Each day includes a 10-minute lesson and 10-minute meditation or reflection.
Many of us would say that our minds are kind of scattered and distracted, not necessarily in every arena of life, but at least in some.
Our minds, our attention, and our energy often jump into the past. When they go to the past, it's not necessarily in a useful way, which is possible. Oftentimes it's ruminating about things we now regret. But we're not thinking for ways to make them immense or for lessons learned; we're just going over it. Or our minds jump to the future and we create a scenario that has not yet happened, and may never happen, but still we are filled with anxiety about the possibility we are imaging could happen.
Today, we look at the power of centering, which is really the art of concentration.
We each have a certain idea of what we deserve. What is the story you tell yourself about what you need, about your limits or goals, or what your life is about? Very often there is a theme.
In this lesson, We look at the tools, skills, exercises, and habits we have that have stood us in good stead, but that we may need to renew. We look at behaviors we reach for because we think they're going to make us stronger, but they actually bring us down. They weaken us. They harm us in some way. And we can be empowered to realize, "You know, I have the power of choice in each direction. I can seek to amplify the tools or the skills I've had. I can learn new ones and have that spirit of adventure. I can actually let go."
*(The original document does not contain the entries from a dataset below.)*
(* ===== verification/App.v ===== *)
(** * App: the gateway's application

    [gateway/app.py], [attribution.py], [gateway/logging_middleware.py] and the
    place of [gateway/auth.py] in the stack: the middlewares in the order they are
    added, the table of routes, and the endpoint that each route calls.  What
    FastAPI does is the class [FastApi]: how middlewares nest, the replies to
    requests without a route or with a body that does not fit, and what it makes of exceptions.
    The elapsed time in the log lines is left out. *)
From S2P Require Import Prelude Models Config World Json Payload PyText Storage Status Ingest TaskApi AdminApi.
From S2P Require Import CacheService Normalize Ocr Startup Boot.

(** ** Requests, responses and log lines *)

Record HttpRequest := mkHttpRequest {
  h_method : string;
  h_path : string;
  h_x_api_key : option string;
  h_authorization : option string;
  h_client : option string;
  h_form : list (string * FormValue) + exn;
  h_force : string;
  h_cache_control : string;
  h_content_length : option string;
  h_ocr : option OCRRequest;
  h_command : option (string * option string * bool)
}.

(** Header names in lower case. *)
Record Response := mkResponse { rs_body : OcrReply; rs_headers : gmap string string }.

Definition response_of (r : Reply) : Response := mkResponse (OcrError r) ∅.

Definition status_code (r : Response) : Z :=
  match rs_body r with
  | OcrError (JSONResponse status _) => status
  | OcrError (ZipResponse _ _) | OcrPages _ _ => 200
  end.

Inductive Level := LDebug | LInfo | LWarning | LError.
Inductive LogLine :=
| LogRequest (method path client : string)
| LogFailed (method path : string)
| LogDone (level : Level) (method path : string) (status : Z)
| LogRejected (path reason client : string).

(** An operation on the world that writes log lines. *)
Definition H (A : Type) : Type := World -> outcome A * World * list LogLine.
#[export] Instance H_ret : MRet H := fun A a w => (Ok a, w, []).
#[export] Instance H_bind : MBind H := fun A B f m w =>
  match m w with
  | (Ok a, w1, l1) => let '(r, w2, l2) := f a w1 in (r, w2, l1 ++ l2)
  | (Raise e, w1, l1) => (Raise e, w1, l1)
  | (Diverged, w1, l1) => (Diverged, w1, l1)
  end.
Definition h_run {A} (m : M A) : H A := fun w => (m w, []).
Definition h_lift {A} (o : outcome A) : H A := fun w => (o, w, []).
Definition h_log (l : LogLine) : H unit := fun w => (Ok tt, w, [l]).
Definition h_try {A} (m : H A) (h : exn -> H A) : H A := fun w =>
  match m w with
  | (Raise e, w1, l1) => let '(r, w2, l2) := h e w1 in (r, w2, l1 ++ l2)
  | r => r
  end.

Definition Handler : Type := HttpRequest -> H Response.
Definition Middleware : Type := HttpRequest -> Handler -> H Response.

Definition __version__ := "0.1.0".

(** ** Attribution *)

Definition UPSTREAM_NAME := "MinerU".
Definition UPSTREAM_HOMEPAGE := "https://github.com/opendatalab/MinerU".
Definition POWERED_BY_HEADER := "X-Powered-By".
Definition VERSION_HEADER_NAME := "MinerU-Version".

(** Header names are case-insensitive. *)
Definition set_header (k v : string) (r : Response) : Response :=
  mkResponse (rs_body r) (<[lower k := v]> (rs_headers r)).

Section attribution.
Context `{MinerURelease}.

Definition upstream_info : json :=
  JObj [("name", JStr UPSTREAM_NAME); ("version", JStr MINERU_VERSION); ("homepage", JStr UPSTREAM_HOMEPAGE)].

Definition attribution_middleware : Middleware := fun request call_next =>
  response ← call_next request ;
  mret (set_header VERSION_HEADER_NAME MINERU_VERSION (set_header POWERED_BY_HEADER UPSTREAM_NAME response)).
End attribution.

(** ** Request logging *)

Definition done_level (method : string) (status : Z) : Level :=
  if 500 <=? status then LError
  else if 400 <=? status then LWarning
  else if method ∈? ["POST"; "PUT"; "PATCH"; "DELETE"] then LInfo
  else LDebug.

(** [RequestLoggingMiddleware.dispatch]. *)
Definition request_logging : Middleware := fun request call_next =>
  let method := h_method request in
  let path := h_path request in
  h_log (LogRequest method path (default "-" (h_client request))) ;;
  response ← h_try (call_next request) (fun e => h_log (LogFailed method path) ;; h_lift (Raise e)) ;
  h_log (LogDone (done_level method (status_code response)) method path (status_code response)) ;;
  mret response.

(** ** The key check as a middleware *)

(** The log line of a rejection: whether a key was given. *)
Definition rejected_line (request : HttpRequest) : LogLine :=
  LogRejected (h_path request)
    (if provided_key (h_x_api_key request) (h_authorization request) ==? "" then "missing_key" else "invalid_key")
    (default "unknown" (h_client request)).

Definition api_key_middleware (settings : GatewaySettings) : Middleware := fun request call_next =>
  verdict ← h_lift (auth_dispatch settings (h_path request) (h_x_api_key request) (h_authorization request)) ;
  match verdict with
  | None => call_next request
  | Some reply => h_log (rejected_line request) ;; mret (response_of reply)
  end.

(** ** Routes *)

Inductive Operation :=
| OpSubmitTask | OpTaskStatus | OpTaskResult | OpFileParse
| OpCreateOcr
| OpListWorkers | OpGetWorker | OpDrainWorker | OpRotateWorker | OpRecoverWorker | OpInvalidateCache | OpSweepCache
| OpHealth | OpReady | OpRoot.

Inductive Segment := Lit (s : string) | Param.
Record Route := mkRoute { rt_method : string; rt_path : list Segment; rt_op : Operation }.

(** The routers of [api/tasks.py], [api/ocr.py] and [api/admin.py], the latter two with
    their prefixes. *)
Definition tasks_router : list Route :=
  [ mkRoute "POST" [Lit "tasks"] OpSubmitTask;
    mkRoute "GET" [Lit "tasks"; Param] OpTaskStatus;
    mkRoute "GET" [Lit "tasks"; Param; Lit "result"] OpTaskResult;
    mkRoute "POST" [Lit "file_parse"] OpFileParse ].
Definition ocr_router : list Route := [ mkRoute "POST" [Lit "v1"; Lit "ocr"] OpCreateOcr ].
Definition admin_router : list Route :=
  [ mkRoute "GET" [Lit "admin"; Lit "workers"] OpListWorkers;
    mkRoute "GET" [Lit "admin"; Lit "workers"; Param] OpGetWorker;
    mkRoute "POST" [Lit "admin"; Lit "workers"; Param; Lit "drain"] OpDrainWorker;
    mkRoute "POST" [Lit "admin"; Lit "workers"; Param; Lit "rotate"] OpRotateWorker;
    mkRoute "POST" [Lit "admin"; Lit "workers"; Param; Lit "recover"] OpRecoverWorker;
    mkRoute "DELETE" [Lit "admin"; Lit "cache"; Param] OpInvalidateCache;
    mkRoute "POST" [Lit "admin"; Lit "cache"; Lit "sweep"] OpSweepCache ].

(** [_register_routes]. *)
Definition register_routes (routes : list Route) : list Route :=
  routes ++ tasks_router ++ ocr_router ++ admin_router ++
  [ mkRoute "GET" [Lit "health"] OpHealth;
    mkRoute "GET" [Lit "ready"] OpReady;
    mkRoute "GET" [Lit ""] OpRoot ].

(** What FastAPI documents about routes: a template matches a path segment by
    segment, a parameter any segment that is not empty, and the first route that
    matches method and path is taken. *)
Fixpoint match_path (t : list Segment) (p : list string) : option (list string) :=
  match t, p with
  | [], [] => Some []
  | Lit s :: t, x :: p => if s ==? x then match_path t p else None
  | Param :: t, x :: p => if x ==? "" then None else (fun vs => x :: vs) <$> match_path t p
  | _, _ => None
  end.

Definition path_segments (path : string) : list string := split_char SLASH (removeprefix "/" path).

Definition match_route (request : HttpRequest) (r : Route) : option (Operation * list string) :=
  if h_method request ==? rt_method r
  then (fun vs => (rt_op r, vs)) <$> match_path (rt_path r) (path_segments (h_path request))
  else None.

Definition find_route (routes : list Route) (request : HttpRequest) : option (Operation * list string) :=
  head (omap (match_route request) routes).

(** ** The application *)

Inductive MiddlewareKind := AttributionHeaders | RequestLogging | ApiKey.

(** [app.state] is the settings, the store and the two flags that the lifespan
    sets; the middlewares are in the order they were added. *)
Record FastAPI := mkFastAPI {
  app_settings : GatewaySettings;
  app_middleware : list MiddlewareKind;
  app_routes : list Route
}.

Definition add_middleware (m : MiddlewareKind) (app : FastAPI) : FastAPI :=
  mkFastAPI (app_settings app) (app_middleware app ++ [m]) (app_routes app).

Definition install_attribution (app : FastAPI) : FastAPI := add_middleware AttributionHeaders app.

Definition create_app `{Surroundings} `{!Pydantic} (settings : option GatewaySettings) : G FastAPI :=
  resolved ← match settings with Some s => mret s | None => get_settings end ;
  let app := mkFastAPI resolved [] [] in
  let app := if attribution_enabled (attribution resolved) then install_attribution app else app in
  let app := add_middleware RequestLogging app in
  let app := add_middleware ApiKey app in
  mret (mkFastAPI (app_settings app) (app_middleware app) (register_routes (app_routes app))).

(** FastAPI: [asgi] puts middlewares around a handler; the route of a request, with the
    values of its parameters; the reply to a request
    without a route; the reply to a body that the endpoint does not take; the reply
    to an exception of an endpoint that has one; and the reply to any other. *)
Class FastApi := {
  asgi : list Middleware -> Handler -> Handler;
  route_for : list Route -> HttpRequest -> option (Operation * list string);
  no_route : HttpRequest -> Reply;
  unprocessable : HttpRequest -> Reply;
  http_exception : exn -> option Reply;
  internal_error : Reply
}.

(** The middleware added last sees the request first; routes are found as
    documented. *)
Class FastApiLaws `{FastApi} : Prop := {
  asgi_order ms h request w : asgi ms h request w = fold_left (fun next m => fun r => m r next) ms h request w;
  route_first routes request : route_for routes request = find_route routes request
}.

Section serve.
Context (app : FastAPI) (select_one store_validate : M unit).
Context `{Env} `{!DocumentClient} `{!MinerUIntake} `{!ObjectStore} `{!Sha256} `{!Elsewhere} `{!ResultReader}.
Context `{!MinerURelease} `{!FastApi}.

(** The request as the endpoints read it, with the flags of [app.state]. *)
Definition request_of (q : HttpRequest) : Request :=
  mkRequest (h_form q) (h_force q) (h_cache_control q) (h_content_length q)
    (is_public_bind_host (Config.host (app_settings app))) false.

Definition health : Reply :=
  JSONResponse 200 [("status", JStr "ok"); ("version", JStr __version__); ("upstream", upstream_info)].

Definition root : Reply :=
  JSONResponse 200
    [ ("service", JStr "mineru-gateway"); ("version", JStr __version__);
      ("description", JStr "A gateway built on top of MinerU."); ("upstream", upstream_info) ].

(** The endpoint of an operation on the parameters of its path. *)
Definition endpoint (op : Operation) (params : list string) (q : HttpRequest) : M OcrReply :=
  let settings := app_settings app in
  let request := request_of q in
  let reply (m : M Reply) : M OcrReply := r ← m ; mret (OcrError r) in
  let with_command (f : string -> option string -> bool -> M Reply) : M OcrReply :=
    match h_command q with
    | Some (reason, requester, terminate) => reply (f reason requester terminate)
    | None => mret (OcrError (unprocessable q))
    end in
  let id := default "" (head params) in
  match op with
  | OpSubmitTask => reply (submit_task settings request true)
  | OpTaskStatus => reply (get_task_status id)
  | OpTaskResult => reply (get_task_result id true)
  | OpFileParse => reply (file_parse settings request true)
  | OpCreateOcr =>
      match h_ocr q with
      | Some body => create_ocr settings request body true
      | None => mret (OcrError (unprocessable q))
      end
  | OpListWorkers => reply (admin_list_workers settings)
  | OpGetWorker => reply (admin_get_worker settings id)
  | OpDrainWorker => with_command (fun reason requester terminate => drain_worker settings id terminate reason requester)
  | OpRotateWorker => with_command (fun reason requester _ => rotate_worker settings id reason requester)
  | OpRecoverWorker => with_command (fun reason requester _ => admin_recover_worker settings id reason requester)
  | OpInvalidateCache => reply (invalidate_cache id true)
  | OpSweepCache => reply (sweep_cache true)
  | OpHealth => mret (OcrError health)
  | OpReady => reply (ready select_one (Some store_validate))
  | OpRoot => mret (OcrError root)
  end.

(** The router with FastAPI's handling of [HTTPException] around it. *)
Definition router : Handler := fun q =>
  match route_for (app_routes app) q with
  | None => mret (response_of (no_route q))
  | Some (op, params) =>
      h_try (body ← h_run (endpoint op params q) ; mret (mkResponse body ∅))
        (fun e => match http_exception e with
                  | Some reply => mret (response_of reply)
                  | None => h_lift (Raise e)
                  end)
  end.

Definition middleware_of (m : MiddlewareKind) : Middleware :=
  match m with
  | AttributionHeaders => attribution_middleware
  | RequestLogging => request_logging
  | ApiKey => api_key_middleware (app_settings app)
  end.

(** One request: outermost, FastAPI answers an exception that nothing handled. *)
Definition serve : Handler := fun q =>
  h_try (asgi (map middleware_of (app_middleware app)) router q) (fun _ => mret (response_of internal_error)).
End serve.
We can sit with our anger and we can sit with our fear, because in some ways our awareness is stronger than that feeling. We can develop that relationship of discovery with whatever may be coming our way.
If we can have compassion toward these feelings and pay attention to them in a different way, we have the possibility of insight and understanding. Our fear is not bad; it's painful. Our anger is not bad; it's merely painful when we are lost in it, when we're overcome by it, or when we're defined by it.
The task is not to make anything go away, dismiss it, or deny it but to truly develop a different relationship to these feelings.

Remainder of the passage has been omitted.